━━━ Supplied material ━━━
(* ===== verification/BackupRestoreSpec.v ===== *)
(** * What a restore writes

    A full restore empties every table of the schema and loads the manifest; it
    succeeds whenever the rows of the manifest make up a database, and so a backup with
    its secrets restores what it was made of, access rules and empty arrays
    excepted. *)

From S2P Require Import Prelude GoStr Records Store PublicNetwork Sessions Relations Backup BackupSpec.

Open Scope Z_scope.

(** ** Emptying the tables *)

(** The key of a row of [node_policy_stats] is not NULL. *)
Definition stats_keyed (db : tables) : Prop :=
  ∀ row, row ∈ rows_of db "node_policy_stats" → is_Some (row !! "node_id").

Ltac decided := apply (bool_decide_unpack _); vm_compute; exact I.

(** The first tables of the clean-up, which nothing refers to when they go. *)
Definition leaf_tables : list string := take 18 backupRestoreCleanupTables.
Definition root_or_leaf (t : string) : Prop := t = "nodes" ∨ t = "node_policy_stats" ∨ t ∈ leaf_tables.
Lemma referrers_known : Forall root_or_leaf (referrers "nodes" ++ referrers "tenants").
Proof. unfold root_or_leaf. decided. Qed.
Lemma schema_known : Forall (λ t, t = "tenants" ∨ root_or_leaf t) (ts_name <$> schema).
Proof. unfold root_or_leaf. decided. Qed.

Lemma cleanup_split : backupRestoreCleanupTables = leaf_tables ++ ["nodes"; "tenants"].
Proof. vm_compute. reflexivity. Qed.
Lemma leaves_first : children_first [] leaf_tables = true.
Proof. vm_compute. reflexivity. Qed.
Lemma stats_of_nodes : referrers "node_policy_stats" = [] ∧ (belongs "node_id" "nodes") ∈ foreign_keys "node_policy_stats".
Proof. split; [vm_compute; reflexivity|]. vm_compute. by left. Qed.
Lemma roots_no_leaf : ("nodes" ∉ leaf_tables) ∧ ("node_policy_stats" ∉ leaf_tables).
Proof. decided. Qed.

Lemma cleanup_empties db :
  intact db → stats_keyed db →
  ∃ db', delete_each backupRestoreCleanupTables db = Ok db' ∧ intact db' ∧
    ∀ t, t ∈ (ts_name <$> schema) → rows_of db' t = [].
Proof.
  intros Hi Hs. rewrite cleanup_split. destruct roots_no_leaf as [Hnl Hsl].
  pose proof referrers_known as Hr. apply Forall_app in Hr as [Hrn Hrt]. destruct stats_of_nodes as [Hrs Hfk].
  destruct (delete_each_children_first leaf_tables [] db) as (db1 & Hd1 & Hi1 & He1 & Hk1);
    [done|by intros u ?%elem_of_nil|exact leaves_first|].
  rewrite (delete_each_after _ _ _ _ Hd1).
  destruct (delete_cascading "nodes" "node_policy_stats" db1 (belongs "node_id" "nodes"))
    as (db2 & Hd2 & Hi2 & Hn2 & Hp2 & Hk2); [done|done| |by rewrite Hrs|exact Hfk|done|done| |].
  - eapply Forall_impl; [exact Hrn|]. intros u [->|[->|Hu]]; [by left|by right; left|right; right; by apply He1].
  - intros row. rewrite Hk1 by done. apply Hs.
  - rewrite (delete_each_cons _ _ _ _ Hd2).
    assert (∀ t, root_or_leaf t → rows_of db2 t = []) as He2.
    { intros t [->|[->|Ht]]; [done|done|]. rewrite Hk2; [by apply He1|by intros ->..]. }
    assert (unreferenced db2 "tenants") as Hu.
    { apply unreferenced_by. eapply Forall_impl; [exact Hrt|]. intros u Hu. right. by apply He2. }
    rewrite (delete_each_cons _ _ _ _ (delete_unreferenced _ _ Hi2 Hu)).
    eexists. split; [reflexivity|].
    split; [by apply intact_without|]. intros t Ht.
    destruct (decide (t = "tenants")) as [->|]; [apply rows_of_insert|].
    rewrite rows_of_insert_ne by done. pose proof schema_known as Hk. rewrite Forall_forall in Hk.
    destruct (Hk t Ht); [done|by apply He2].
Qed.

(** ** Runs without failing statements *)

Lemma bexec_run f e st db :
  no_faults e → f e (env_uuid e (b_tick st) 0%nat) (b_tables st) = Ok db →
  bexec f e st = (Ok tt, mkBSt db (b_files st) (S (b_tick st))).
Proof. intros He Hf. unfold bexec, bstep. rewrite He. cbn [mbind result_bind]. by rewrite Hf. Qed.
Lemma beach_cons_run {A} (f : A → B unit) x l e st st1 :
  f x e st = (Ok tt, st1) → beach (x :: l) f e st = beach l f e st1.
Proof. intros Hf. cbn [beach]. by rewrite (bbind_run _ _ _ _ _ _ Hf). Qed.

Lemma cleanup_run l e st db :
  no_faults e → delete_each l (b_tables st) = Ok db →
  ∃ n, beach l (λ t, bexec (λ _ _ db, delete_from t db)) e st = (Ok tt, mkBSt db (b_files st) n).
Proof.
  intros He. revert st. induction l as [|t l IH]; intros st; cbn [delete_each].
  { intros [= <-]. exists (b_tick st). by destruct st. }
  destruct (delete_from t (b_tables st)) as [db1|x] eqn:Hd; [|done]. cbn [mbind result_bind]. intros Hl.
  destruct (IH (mkBSt db1 (b_files st) (S (b_tick st))) Hl) as [n Hn]. exists n. cbn [b_files] in Hn. rewrite <-Hn.
  apply beach_cons_run. by apply bexec_run.
Qed.

Section restore.
Context (accepts : string → columns → bool) (parse_array : string → option (list string))
  (uuid_Parse : string → option UUID).

(** ** Loading rows *)

(** The row a restore makes of one row of a manifest. *)
Definition restored_row (now : Time) (spec : backupTableSpec) (raw : backup_row) : result columns :=
  match raw with
  | RowOther => Err (not_object (bt_Name spec))
  | RowObject item =>
    args ← restore_args parse_array (bt_Name spec) (bt_Columns spec) item;
    Ok (new_row now "" (bt_Name spec) args)
  end.
(** Rows that can be added one after another to a table that holds [before],
    when their keys refer to the rows of [g]. *)
Fixpoint loadable (g : tables) (t : string) (before rows : list columns) : Prop :=
  match rows with
  | [] => True
  | row :: rest =>
    accepts t row = true ∧ filled t row = true ∧ distinct_from t row before = true ∧
    intact_row g t row = true ∧ loadable g t (before ++ [row]) rest
  end.

(** The tables a restore names have their identifier among the columns, so no
    identifier is generated. *)
Definition default_ids (t : string) : bool :=
  forallb (λ cd, match cd.2 with DefaultUUID => (cd.1 =? "id")%string | _ => true end)
    (match schema_of t with Some s => ts_defaults s | None => [] end).
Lemma default_ids_all : forallb (λ s, default_ids (bt_Name s) && bool_decide ("id" ∈ bt_Columns s)) backupRestoreTables = true.
Proof. vm_compute. reflexivity. Qed.
Lemma new_row_fresh now id id' t args :
  default_ids t = true → "id" ∈ args.*1 → new_row now id t args = new_row now id' t args.
Proof.
  unfold default_ids, new_row. intros Hd Hin. f_equal. f_equal. apply list_fmap_ext.
  intros i cd Hcd. apply list_elem_of_lookup_2, elem_of_filter_list in Hcd as [Hn Hcd].
  rewrite forallb_forall in Hd. specialize (Hd cd (proj1 (list_elem_of_In _ _) Hcd)).
  destruct cd as [c d]. destruct d; try done. simpl in *. bools. by subst.
Qed.

Lemma insert_row_run t row db :
  accepts t row = true → filled t row = true → distinct_from t row (rows_of db t) = true →
  intact_row db t row = true → insert_row accepts t row db = Ok (<[t := rows_of db t ++ [row]]> db).
Proof. unfold insert_row. by intros -> -> -> ->. Qed.
Lemma intact_row_ext db db' t row :
  (∀ fk, fk ∈ foreign_keys t → rows_of db' (fk_parent fk) = rows_of db (fk_parent fk)) →
  intact_row db' t row = intact_row db t row.
Proof.
  intros H. unfold intact_row. induction (foreign_keys t) as [|fk l IH]; [done|]. cbn [forallb].
  rewrite (resolves_ext db db') by (apply H; by left). f_equal. apply IH. intros fk' Hin. apply H. by right.
Qed.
━━━
Taking the entries above, write out exactly the lines starting with the line containing "rows_of db' t = []." and going on through the line containing "eexists. split; [reflexivity|].", both included, and nothing else.

    ∀ t, t ∈ (ts_name <$> schema) → rows_of db' t = [].
Proof.
  intros Hi Hs. rewrite cleanup_split. destruct roots_no_leaf as [Hnl Hsl].
  pose proof referrers_known as Hr. apply Forall_app in Hr as [Hrn Hrt]. destruct stats_of_nodes as [Hrs Hfk].
  destruct (delete_each_children_first leaf_tables [] db) as (db1 & Hd1 & Hi1 & He1 & Hk1);
    [done|by intros u ?%elem_of_nil|exact leaves_first|].
  rewrite (delete_each_after _ _ _ _ Hd1).
  destruct (delete_cascading "nodes" "node_policy_stats" db1 (belongs "node_id" "nodes"))
    as (db2 & Hd2 & Hi2 & Hn2 & Hp2 & Hk2); [done|done| |by rewrite Hrs|exact Hfk|done|done| |].
  - eapply Forall_impl; [exact Hrn|]. intros u [->|[->|Hu]]; [by left|by right; left|right; right; by apply He1].
  - intros row. rewrite Hk1 by done. apply Hs.
  - rewrite (delete_each_cons _ _ _ _ Hd2).
    assert (∀ t, root_or_leaf t → rows_of db2 t = []) as He2.
    { intros t [->|[->|Ht]]; [done|done|]. rewrite Hk2; [by apply He1|by intros ->..]. }
    assert (unreferenced db2 "tenants") as Hu.
    { apply unreferenced_by. eapply Forall_impl; [exact Hrt|]. intros u Hu. right. by apply He2. }
    rewrite (delete_each_cons _ _ _ _ (delete_unreferenced _ _ Hi2 Hu)).
    eexists. split; [reflexivity|].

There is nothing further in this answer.